The Kitchen God's Wife by Amy Tan. G.P. Putnam's Sons: 415 pages; $22.95.

A mother finds a pink plastic box which once belonged to her grown daughter. "My Secret Treasures," it says on it. She wonders what it contains: "What hurts and disappointments? And if I opened the box and saw a stranger, what then? What if this daughter inside the box was nothing like the one I had imagined I had raised?"

Amy Tan's second novel, "The Kitchen God's Wife," opens the "secret boxes" that a mother and daughter keep from one another. The novel makes me wonder if there ever was a time, in some ancient society, when mothers and daughters would sit down with one another and share their secrets. Did they take turns, each listening patiently while the other told her story? This ritual, if it ever existed, must be buried somewhere under a mountain of air-kisses and painted-white smiles.

The novel begins with Pearl, a woman who needs her Chinese-born mother, but cannot seem to connect with her. Exasperated at her mother Winnie's belief that everything bad that happens to one is the direct result of some past wrong decision, Pearl claims that Winnie begins conversations "as if we were already in the middle of an argument." To Winnie, luck is not constant. It is something that can be broken down, rebuilt, and destroyed again by a simple event. Pearl, more pragmatic, has a hard time communicating with her mother, who holds fast to her beliefs.

Pearl strains to keep together the weblike, fragile strands of her relationships with her mother, her own husband and children, and her inactive MS. Pearl is afraid of the worry and anger she would bring on if she were to tell her mother about her disease--Winnie might start dredging up the past once more to see what went wrong that would somehow cause Pearl to be cursed in such a way. And Pearl would feel to blame for her mother's frustration.

At the same time, Winnie is afraid to tell her daughter about her early life in China. And she is afraid to reveal the even scarier truth of who Pearl's real father was. She is afraid this reality will make her daughter feel unloved. How will Pearl feel, she wonders, when her mother tells her that her father was not Jimmie Louie like she thought, but Wen Fu, a grim and sadistic batterer whom Winnie feared would find her even after she emigrated?

The two might go on forever being reluctantly and uncomfortably distant in this manner but for Auntie Helen, the ubiquitous plot complication. Helen, who is not really Winnie's sister-in-law, thinks she is dying and yearns to finally tell the truth about her life. But to reveal her story would be to unravel everyone else's. Telling the truth can split open the world. Auntie Helen warns Pearl that if she doesn't speak to her mother about having MS, then she will do it herself. Then Auntie Helen turns around and threatens Winnie that she'll tell Pearl who her real father is (among other things) if Winnie doesn't do it soon.

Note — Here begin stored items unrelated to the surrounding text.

Lemma delay_range_witness :
  is_double one_half /\ one_half < of_Z 1 /\
  randomVar one_half = of_Z 250 /\
  of_Z 800 <= delay 0 one_half <= of_Z 1300 /\
  of_Z 400 <= delay 1 one_half <= of_Z 900.
Proof.
  assert (Hd : is_double one_half).
  { split; [vm_compute; discriminate|vm_compute; reflexivity]. }
  assert (Hlt : one_half < of_Z 1) by (vm_compute; reflexivity).
  split; [exact Hd|]. split; [exact Hlt|].
  split; [vm_compute; reflexivity|].
  split.
  - apply (delay_range 0 one_half Hd Hlt).
  - apply (delay_range 1 one_half Hd Hlt).
Defined.

End DelayArithmetic.

(** * Further properties of the chat component *)

(** ** What an event does to the pending calls and to the credential *)

Lemma remove_nth_Forall {A : Type} (P : A -> Prop) (k : nat) (l : list A) :
  Forall P l -> Forall P (remove_nth k l).
Proof.
  intros H. unfold remove_nth. apply Forall_app. split.
  - rewrite <- (firstn_skipn k l) in H. apply Forall_app in H. apply H.
  - rewrite <- (firstn_skipn (S k) l) in H. apply Forall_app in H. apply H.
Qed.

Lemma remove_nth_incl {A : Type} (k : nat) (l : list A) :
  incl (remove_nth k l) l.
Proof.
  unfold remove_nth. intros x Hin. apply in_app_or in Hin.
  destruct Hin as [Hin|Hin].
  - rewrite <- (firstn_skipn k l). apply in_or_app. left. exact Hin.
  - rewrite <- (firstn_skipn (S k) l). apply in_or_app. right. exact Hin.
Qed.

Lemma remove_nth_length {A : Type} (k : nat) (l : list A) :
  (List.length (remove_nth k l) <= List.length l)%nat.
Proof.
  unfold remove_nth. rewrite length_app, length_firstn, length_skipn. lia.
Qed.

Lemma displayBubblesWithDelay_requests
    (bubbles : list jsstring) (index : nat) (random : Z) (s : State) :
  requests (displayBubblesWithDelay bubbles index random s) = requests s.
Proof.
  unfold displayBubblesWithDelay, setIsTyping, setTimeout.
  destruct (List.length bubbles <=? index)%nat; [destruct (mounted s)|];
    reflexivity.
Qed.

Lemma revealCallback_requests
    (bubbles : list jsstring) (index : nat) (e : Env) (s : State) :
  requests (revealCallback bubbles index e s) = requests s.
Proof.
  unfold revealCallback.
  destruct (Z.of_nat index <? Z.of_nat (List.length bubbles) - 1).
  - rewrite displayBubblesWithDelay_requests.
    destruct s as [ms it ty [|] tk nv tm rq]; reflexivity.
  - destruct s as [ms it ty [|] tk nv tm rq]; reflexivity.
Qed.

(** An event leaves the pending calls as they are, takes one away, or
    adds one; it adds one only with the credential of the store, which
    [!token] lets through, and a chat call only with a text that is not
    blank. *)
Lemma step_requests (ev : Event) (s : State) :
  requests (step ev s) = requests s \/
  (exists k, requests (step ev s) = remove_nth k (requests s)) \/
  (exists r, requests (step ev s) = requests s ++ [r] /\
             token s = Some (bearer_of r) /\
             carries_credential r = true /\ posts_text r = true).
Proof.
  destruct ev as [|v|e| |k r e|k e|]; simpl.
  - unfold fetchHistory. destruct (token s) as [tok|] eqn:Ht; [|left; reflexivity].
    destruct (str_falsy tok) eqn:Hf; [left; reflexivity|].
    right. right. exists (GetHistory tok). unfold carries_credential. simpl.
    rewrite Hf. repeat split; reflexivity.
  - left. unfold setInputText. destruct (mounted s); reflexivity.
  - unfold handleSend, handleSendFrom. destruct (token s) as [tok|] eqn:Ht; [|left; reflexivity].
    destruct (str_falsy tok) eqn:Hf; [left; reflexivity|].
    destruct (str_falsy (trim (inputText s))) eqn:Hb; [left; reflexivity|].
    right. right. exists (PostChat tok (inputText s)).
    unfold carries_credential. simpl. rewrite Hf, Hb.
    split; [|repeat split; reflexivity].
    destruct s as [ms it ty [|] tk nv tm rq]; reflexivity.
  - left. reflexivity.
  - unfold settle.
    destruct (nth_error (requests s) k) as [[tok|tok msg]|];
      destruct r as [data|replyBubbles|err]; try (left; reflexivity);
      right; left; exists k.
    + destruct s as [ms it ty [|] tk nv tm rq]; reflexivity.
    + simpl. destruct (unauthorized err); reflexivity.
    + simpl. rewrite displayBubblesWithDelay_requests. reflexivity.
    + simpl. destruct (unauthorized err);
        destruct s as [ms it ty [|] tk nv tm rq]; reflexivity.
  - left. unfold fire. destruct (nth_error (timers s) k) as [t|]; [|reflexivity].
    rewrite revealCallback_requests. reflexivity.
  - left. reflexivity.
Qed.

(** An event leaves the credential as it is or removes it. *)
Lemma step_token (ev : Event) (s : State) :
  token (step ev s) = token s \/ token (step ev s) = None.
Proof.
  destruct ev as [|v|e| |k r e|k e|]; simpl.
  - left. unfold fetchHistory. destruct s as [ms it ty mt tk nv tm rq]; simpl.
    destruct tk as [tok|]; [destruct (str_falsy tok)|]; reflexivity.
  - left. unfold setInputText. destruct (mounted s); reflexivity.
  - left. unfold handleSend, handleSendFrom. destruct s as [ms it ty mt tk nv tm rq]; simpl.
    destruct tk as [tok|]; [destruct (str_falsy tok)|]; try reflexivity.
    destruct (str_falsy (trim it)); [reflexivity|].
    destruct mt; reflexivity.
  - right. reflexivity.
  - unfold settle.
    destruct (nth_error (requests s) k) as [[tok|tok msg]|];
      destruct r as [data|replyBubbles|err]; try (left; reflexivity).
    + left. destruct s as [ms it ty [|] tk nv tm rq]; reflexivity.
    + simpl. destruct (unauthorized err); [right|left]; reflexivity.
    + left. rewrite handleSend_resumed_token. reflexivity.
    + left. rewrite handleSend_resumed_token. reflexivity.
  - left. unfold fire. destruct (nth_error (timers s) k) as [t|]; [|reflexivity].
    rewrite revealCallback_token. reflexivity.
  - left. reflexivity.
Qed.

Lemma run_requests_Forall (P : Request -> Prop) (evs : list Event) :
  (forall r, carries_credential r = true -> posts_text r = true -> P r) ->
  forall s, Forall P (requests s) -> Forall P (requests (run evs s)).
Proof.
  intros HP. induction evs as [|ev evs IH]; intros s Hall; simpl.
  - exact Hall.
  - apply IH.
    destruct (step_requests ev s) as [->|[[k ->]|(r & -> & _ & Hc & Ht)]].
    + exact Hall.
    + apply remove_nth_Forall. exact Hall.
    + apply Forall_app. split; [exact Hall|].
      constructor; [apply HP; assumption|constructor].
Qed.

Lemma run_without_credential (evs : list Event) :
  forall s, falsy (token s) = true ->
    falsy (token (run evs s)) = true /\
    incl (requests (run evs s)) (requests s) /\
    (List.length (requests (run evs s)) <= List.length (requests s))%nat.
Proof.
  induction evs as [|ev evs IH]; intros s Hf; simpl.
  - split; [exact Hf|]. split; [apply incl_refl|lia].
  - assert (Hf' : falsy (token (step ev s)) = true).
    { destruct (step_token ev s) as [->| ->]; [exact Hf|reflexivity]. }
    destruct (IH (step ev s) Hf') as (H1 & H2 & H3).
    split; [exact H1|].
    destruct (step_requests ev s) as [Hr|[[k Hr]|(r & _ & Ht & Hc & _)]].
    + rewrite Hr in *. split; assumption.
    + rewrite Hr in *. split.
      * eapply incl_tran; [exact H2|apply remove_nth_incl].
      * pose proof (remove_nth_length k (requests s)). lia.
    + exfalso. unfold falsy in Hf. rewrite Ht in Hf.
      unfold carries_credential in Hc. rewrite Hf in Hc. discriminate.
Qed.

Lemma credential_never_minted_aux (evs : list Event) :
  forall s, token (run evs s) = token s \/ token (run evs s) = None.
Proof.
  induction evs as [|ev evs IH]; intros s; simpl.
  - left. reflexivity.
  - destruct (IH (step ev s)) as [H|H]; [|right; exact H].
    rewrite H. apply step_token.
Qed.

Both women are distraught. Winnie, however, finally decides to tell the story of her life. And the rest of the novel radiates from a chapter called "Ten Thousand Things." In several versions, Winnie tells of her own mother, who died or disappeared when she was six, of facing the horror of a badly arranged marriage, and of living in revolutionary China. Her stories wind around and through each other like smoke; to Winnie, all versions can be simultaneously true.

Like Tan's first novel, "The Joy Luck Club," "The Kitchen God's Wife" enfolds the dreams, tales, and lives of the Chinese mother and her Chinese-American daughter. But this time, instead of listening to multiple stories, we hear only two, and then only one--the wife's tale.

If you are Amy Tan, you are probably smiling right now, and putting your feet up somewhere, setting aside the welcome reviews of your first novel (which became, by the end of 1989, the most admired novel on the best seller list), and picking up piles of adoring critiques of your new book "The Kitchen God's Wife." You have twice brilliantly followed the two crossing trajectories of mother and daughter. You won't ever write another brochure for a computer corporation.

    Wendy L. Smith teaches English at San Diego Mesa College.